(Study material Opens)

Lemma text_query_failure_is_absorbed_witness :
  Coco.annotation_step (JObj []) damaged_doc 0
    (JObj [("id", JInt 11); ("image_id", JInt 1);
           ("bbox", JArr [JInt 10; JInt 20; JInt 30; JInt 40])]) empty_world
  = (Ok (JObj [("id", JInt 11); ("image_id", JInt 1);
               ("bbox", JArr [JInt 10; JInt 20; JInt 30; JInt 40]);
               (text_layer_key, JStr "")], 0%nat),
     log empty_world [WarnExtractAnnotation (JInt 11) FitzError])
  /\ Labelme.shape_step damaged_doc 0 (JInt 1200) (JInt 1600) true
       (JObj [("label", JStr "text"); ("points", corner_points)]) empty_world
     = (Ok (JObj [("label", JStr "text"); ("points", corner_points);
                  (text_layer_key, JStr "")], 0%nat),
        log empty_world [WarnExtractShape FitzError]).
Proof.
  pose proof (text_query_failure_is_absorbed (JObj []) damaged_doc 0
    [("id", JInt 11); ("image_id", JInt 1);
     ("bbox", JArr [JInt 10; JInt 20; JInt 30; JInt 40])]
    [] (JInt 1) (JArr [JInt 10; JInt 20; JInt 30; JInt 40]) (JInt 11)
    (PInt 0) FitzError
    damaged_doc 0 (JInt 1200) (JInt 1600) true
    [("label", JStr "text"); ("points", corner_points)] []
    corner_points 2%nat FitzError empty_world) as H.
  destruct H as (Ha & _ & Hb & _);
    [reflexivity | reflexivity | reflexivity | reflexivity | reflexivity
    | reflexivity | reflexivity | lia | reflexivity |].
  split; [exact Ha|exact Hb].
Defined.

(** C7 as stated fails on the warning: the Dialect B script run quietly
    absorbs the failure of the text query without printing anything. *)
Lemma quiet_failure_counterexample :
  let shape := JObj [("label", JStr "text"); ("points", corner_points)] in
  Labelme.extract_text_from_labelme_bbox damaged_doc 0 corner_points
    (JInt 1200) (JInt 1600) = Raise FitzError
  /\ Labelme.shape_step damaged_doc 0 (JInt 1200) (JInt 1600) false shape empty_world
     = (Ok (JObj [("label", JStr "text"); ("points", corner_points);
                  (text_layer_key, JStr "")], 0%nat),
        empty_world)
  /\ stdout (snd (Labelme.shape_step damaged_doc 0 (JInt 1200) (JInt 1600) false
                    shape empty_world)) = [].
Proof. by repeat split. Qed.

(** ** The Dialect B page loop *)

Lemma get_page_json_files_of_listing images_dir filenames w :
  dirs w !! images_dir = Some filenames ->
  Labelme.get_page_json_files images_dir w
  = (Ok (Labelme.sort_by_key (Labelme.collect_page_files images_dir filenames)), w).
Proof.
  intros Hdir. unfold Labelme.get_page_json_files.
  rewrite run_path_exists, bool_decide_eq_true_2 by (right; by rewrite Hdir).
  cbn [negb]. by rewrite run_listdir, Hdir.
Qed.


Lemma process_labelme_json_appends_only json_path pdf_doc page_num verbose :
  appends_only (Labelme.process_labelme_json json_path pdf_doc page_num verbose).
Proof.
  unfold Labelme.process_labelme_json.
  apply appends_only_try_except; [|frame].
  apply appends_only_bind; [frame|]. intros data.
  apply appends_only_bind; [frame|]. intros has_shapes.
  destruct (negb has_shapes); [frame|].
  apply appends_only_bind; [frame|]. intros iw.
  apply appends_only_bind; [frame|]. intros ih.
  destruct (_ || _); [frame|].
  apply appends_only_bind; [frame|]. intros shapes.
  apply appends_only_bind; [frame|]. intros items.
  apply appends_only_bind.
  - apply logs_only_appends_only, shapes_loop_logs_only.
  - intros [shapes' n]. frame.
Qed.

(** Whatever happens inside, the per-page call returns a number. *)
Lemma process_labelme_json_returns json_path pdf_doc page_num verbose w :
  exists z w',
    Labelme.process_labelme_json json_path pdf_doc page_num verbose w = (Ok z, w').
Proof.
  unfold Labelme.process_labelme_json, try_except.
  match goal with
  | |- context [match ?run with (_, _) => _ end] => destruct run as [[z|e] w']
  end; [by eauto|].
  rewrite run_when. by eauto.
Qed.

Lemma process_each_same_store pdf_doc verbose page_json_files :
  forall w1 w2, same_store w1 w2 ->
    same_store (process_each pdf_doc verbose page_json_files w1)
               (process_each pdf_doc verbose page_json_files w2).
Proof.
  induction page_json_files as [|[n path] rest IH]; intros w1 w2 Hw; [done|].
  cbn [process_each]. apply IH.
  by apply process_labelme_json_store_determined.
Qed.

(** The loop never aborts; it processes, in order, the entries whose index
    passes its test. *)
Lemma pages_loop_runs pdf_doc verbose page_json_files :
  forall total w, exists total' w',
    Labelme.pages_loop pdf_doc (page_count pdf_doc) verbose total page_json_files w
    = (Ok total', w')
    /\ same_store w'
         (process_each pdf_doc verbose
            (List.filter (below_page_count pdf_doc) page_json_files) w)
    /\ exists ms, stdout w' = (stdout w ++ ms)%list.
Proof.
  induction page_json_files as [|[n path] rest IH]; intros total w.
  - exists total, w. repeat split. exists []. by rewrite app_nil_r.
  - cbn [Labelme.pages_loop List.filter]. rewrite run_when.
    unfold below_page_count at 1. cbn [fst].
    destruct (Z.leb_spec (page_count pdf_doc) (n - 1)) as [Hbeyond|Hin].
    + destruct (Z.ltb_spec (n - 1) (page_count pdf_doc)) as [?|_]; [lia|].
      rewrite run_when.
      destruct (IH total (log (log w (if verbose then [Info "Processing page JSON"] else []))
                            (if verbose then [WarnPageBeyondDocument n (page_count pdf_doc)] else [])))
        as (total' & w' & Hrun & Hstore & ms & Hms).
      exists total', w'. split; [exact Hrun|]. split.
      * eapply same_store_trans; [exact Hstore|].
        apply process_each_same_store. by split.
      * rewrite Hms. simpl. rewrite <- !app_assoc. by eexists.
    + destruct (Z.ltb_spec (n - 1) (page_count pdf_doc)) as [_|?]; [|lia].
      rewrite run_bind.
      set (w0 := log w (if verbose then [Info "Processing page JSON"] else [])).
      destruct (process_labelme_json_returns path pdf_doc (n - 1) verbose w0)
        as (z & w1 & Hz).
      pose proof (process_labelme_json_store_determined path pdf_doc (n - 1)
                    verbose w0 w (same_store_log _ _)) as [_ Hsd].
      destruct (process_labelme_json_appends_only path pdf_doc (n - 1) verbose w0)
        as [ms1 Hms1].
      rewrite Hz in *. cbn [snd] in *.
      destruct (IH (if (0 <? z)%Z then total + z else total) w1)
        as (total' & w' & Hrun & Hstore & ms & Hms).
      exists total', w'. split; [exact Hrun|]. split.
      * cbn [process_each]. eapply same_store_trans; [exact Hstore|].
        by apply process_each_same_store.
      * rewrite Hms, Hms1. unfold w0. simpl. rewrite <- !app_assoc. by eexists.
Qed.

Lemma filter_in_page_range pdf_doc (page_json_files : list (Z * string)) :
  Forall (fun f => 1 <= fst f) page_json_files ->
  List.filter (in_page_range pdf_doc) page_json_files
  = List.filter (below_page_count pdf_doc) page_json_files.
Proof.
  induction 1 as [|f rest Hf _ IH]; [done|]. cbn [List.filter].
  unfold in_page_range at 1.
  destruct (Z.leb_spec 0 (fst f - 1)); [|lia]. cbn [andb].
  fold (below_page_count pdf_doc f). by rewrite IH.
Qed.

(** Once the folder, its [images] directory, at least one page file and the
    PDF are there, the run prints its headers (and the mismatch warning when
    the counts differ and the run is verbose) and enters the page loop. *)
Lemma labelme_run_reaches_loop
    (pdf_path layout_folder : string) (verbose : bool) (w : world)
    (pdf_doc : Document) (filenames : list string) :
  let images_dir := OsPath.join layout_folder "images" in
  let page_json_files :=
    Labelme.sort_by_key (Labelme.collect_page_files images_dir filenames) in
  is_Some (files w !! layout_folder) \/ is_Some (dirs w !! layout_folder) ->
  dirs w !! images_dir = Some filenames ->
  files w !! pdf_path = Some (FPdf pdf_doc) ->
  page_json_files <> [] ->
  exists ms,
    Labelme.process_pdf_layout_pair pdf_path layout_folder verbose w
    = (Labelme.pages_loop pdf_doc (page_count pdf_doc) verbose 0 page_json_files
       ≫= fun _ => when verbose (print (Info "SUCCESS: Processed shapes"));;
                   mret true)
        (log w (ms ++
                if negb (Z.of_nat (length page_json_files) =? page_count pdf_doc)%Z
                   && verbose
                then [WarnPageCountMismatch (page_count pdf_doc) (length page_json_files)]
                else [])).
Proof.
  intros images_dir page_json_files Hlayout Himages Hpdf Hfiles.
  unfold Labelme.process_pdf_layout_pair. fold images_dir.
  rewrite run_when, run_path_exists, !files_log, !dirs_log.
  rewrite bool_decide_eq_true_2 by done. cbn [negb].
  rewrite run_path_exists, !files_log, !dirs_log.
  rewrite bool_decide_eq_true_2 by (right; by rewrite Himages). cbn [negb].
  rewrite run_when, run_bind. unfold Labelme.get_page_json_files at 1.
  rewrite run_path_exists, !files_log, !dirs_log.
  rewrite bool_decide_eq_true_2 by (right; by rewrite Himages). cbn [negb].
  rewrite run_listdir, !dirs_log, Himages.
  cbn [mret M_ret]. fold page_json_files.
  destruct page_json_files as [|f rest] eqn:Hl; [done|]. rewrite <- Hl in *.
  rewrite run_when, run_try_except, run_fitz_open, !files_log, Hpdf.
  rewrite run_when. cbn [mret M_ret]. rewrite run_when.
  rewrite !log_log, !app_assoc. by eexists.
Qed.

(** C8, as the code has it.  A Dialect B group whose page files are numbered
    from 1: when the number of page files differs from the document's page
    count the run still returns success; every page file whose index [N - 1]
    lies in [0, pageCount) is processed, in ascending order, the others are
    skipped; the mismatch warning is printed when verbose. *)
Theorem page_count_mismatch_is_not_fatal
    (pdf_path layout_folder : string) (verbose : bool) (w : world)
    (pdf_doc : Document) (filenames : list string) :
  let images_dir := OsPath.join layout_folder "images" in
  let page_json_files :=
    Labelme.sort_by_key (Labelme.collect_page_files images_dir filenames) in
  is_Some (dirs w !! layout_folder) ->
  dirs w !! images_dir = Some filenames ->
  files w !! pdf_path = Some (FPdf pdf_doc) ->
  page_json_files <> [] ->
  Forall (fun f => 1 <= fst f) page_json_files ->
  Z.of_nat (length page_json_files) <> page_count pdf_doc ->
  exists w',
    Labelme.process_pdf_layout_pair pdf_path layout_folder verbose w = (Ok true, w')
    /\ same_store w'
         (process_each pdf_doc verbose
            (List.filter (in_page_range pdf_doc) page_json_files) w)
    /\ (verbose = true ->
        In (WarnPageCountMismatch (page_count pdf_doc) (length page_json_files))
           (stdout w')).
Proof.
  intros images_dir page_json_files Hlayout Himages Hpdf Hfiles Hnum Hmismatch.
  destruct (labelme_run_reaches_loop pdf_path layout_folder verbose w pdf_doc
              filenames (or_intror Hlayout) Himages Hpdf Hfiles) as [ms0 ->].
  fold images_dir page_json_files.
  destruct (Z.eqb_spec (Z.of_nat (length page_json_files)) (page_count pdf_doc))
    as [?|_]; [done|]. cbn [negb andb].
  rewrite run_bind.
  match goal with |- context [Labelme.pages_loop _ _ _ 0 _ ?u] => set (w0 := u) end.
  destruct (pages_loop_runs pdf_doc verbose page_json_files 0 w0)
    as (total & w1 & Hrun & Hstore & ms & Hms).
  rewrite Hrun, run_when. cbn [mret M_ret].
  eexists. split; [reflexivity|]. split.
  - rewrite filter_in_page_range by done.
    eapply same_store_trans; [apply same_store_log|].
    eapply same_store_trans; [exact Hstore|].
    apply process_each_same_store. by split.
  - intros ->. cbn [log stdout]. rewrite Hms. unfold w0. cbn [log stdout].
    rewrite !in_app_iff. cbn [In]. tauto.
Qed.

Lemma page_count_mismatch_is_not_fatal_witness :
  exists w',
    Labelme.process_pdf_layout_pair "pdfs/doc.pdf" "layouts/doc" true
      (layout_world one_page_doc ["page_3.json"; "page_1.json"]
         (labelme_page 1200 1600))
    = (Ok true, w')
    /\ In (WarnPageCountMismatch 1 2) (stdout w').
Proof.
  destruct (page_count_mismatch_is_not_fatal "pdfs/doc.pdf" "layouts/doc" true
              (layout_world one_page_doc ["page_3.json"; "page_1.json"]
                 (labelme_page 1200 1600))
              one_page_doc ["page_3.json"; "page_1.json"])
    as (w' & Hrun & _ & Hwarn).
  - by eexists.
  - reflexivity.
  - reflexivity.
  - by vm_compute.
  - vm_compute. repeat constructor; discriminate.
  - by vm_compute.
  - exists w'. split; [exact Hrun|]. by apply Hwarn.
Defined.

(** C8 as stated fails in two ways.  Run quietly, a group of two page files
    for a one-page document prints no warning at all.  And a page file
    numbered 0, whose index -1 lies outside [0, pageCount), is not skipped:
    it is processed against the last page of the document. *)
Lemma page_count_mismatch_counterexample :
  (let w := layout_world one_page_doc ["page_3.json"; "page_1.json"]
              (labelme_page 1200 1600) in
   let '(r, w') := Labelme.process_pdf_layout_pair "pdfs/doc.pdf" "layouts/doc" false w in
   r = Ok true /\ stdout w' = [])
  /\
  (let w := layout_world one_page_doc ["page_0.json"; "page_1.json"]
              (labelme_page 1200 1600) in
   let '(r, w') := Labelme.process_pdf_layout_pair "pdfs/doc.pdf" "layouts/doc" true w in
   in_page_range one_page_doc (0, "layouts/doc/images/page_0.json") = false
   /\ match files w' !! "layouts/doc/images/page_0.json" with
      | Some (FJson data) => map text_layer_of (shapes_of data)
      | _ => []
      end = [Some (JStr "hello")]).
Proof. split; vm_compute; by split. Qed.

(Study material Closes)

# [Work order]
Could you return exactly the stretch of the data above that starts at the line with "forall total w, exists" and ends at the line with "unfold below_page_count at 1. cbn [fst].", both lines included?

# [Result]
  forall total w, exists total' w',
    Labelme.pages_loop pdf_doc (page_count pdf_doc) verbose total page_json_files w
    = (Ok total', w')
    /\ same_store w'
         (process_each pdf_doc verbose
            (List.filter (below_page_count pdf_doc) page_json_files) w)
    /\ exists ms, stdout w' = (stdout w ++ ms)%list.
Proof.
  induction page_json_files as [|[n path] rest IH]; intros total w.
  - exists total, w. repeat split. exists []. by rewrite app_nil_r.
  - cbn [Labelme.pages_loop List.filter]. rewrite run_when.
    unfold below_page_count at 1. cbn [fst].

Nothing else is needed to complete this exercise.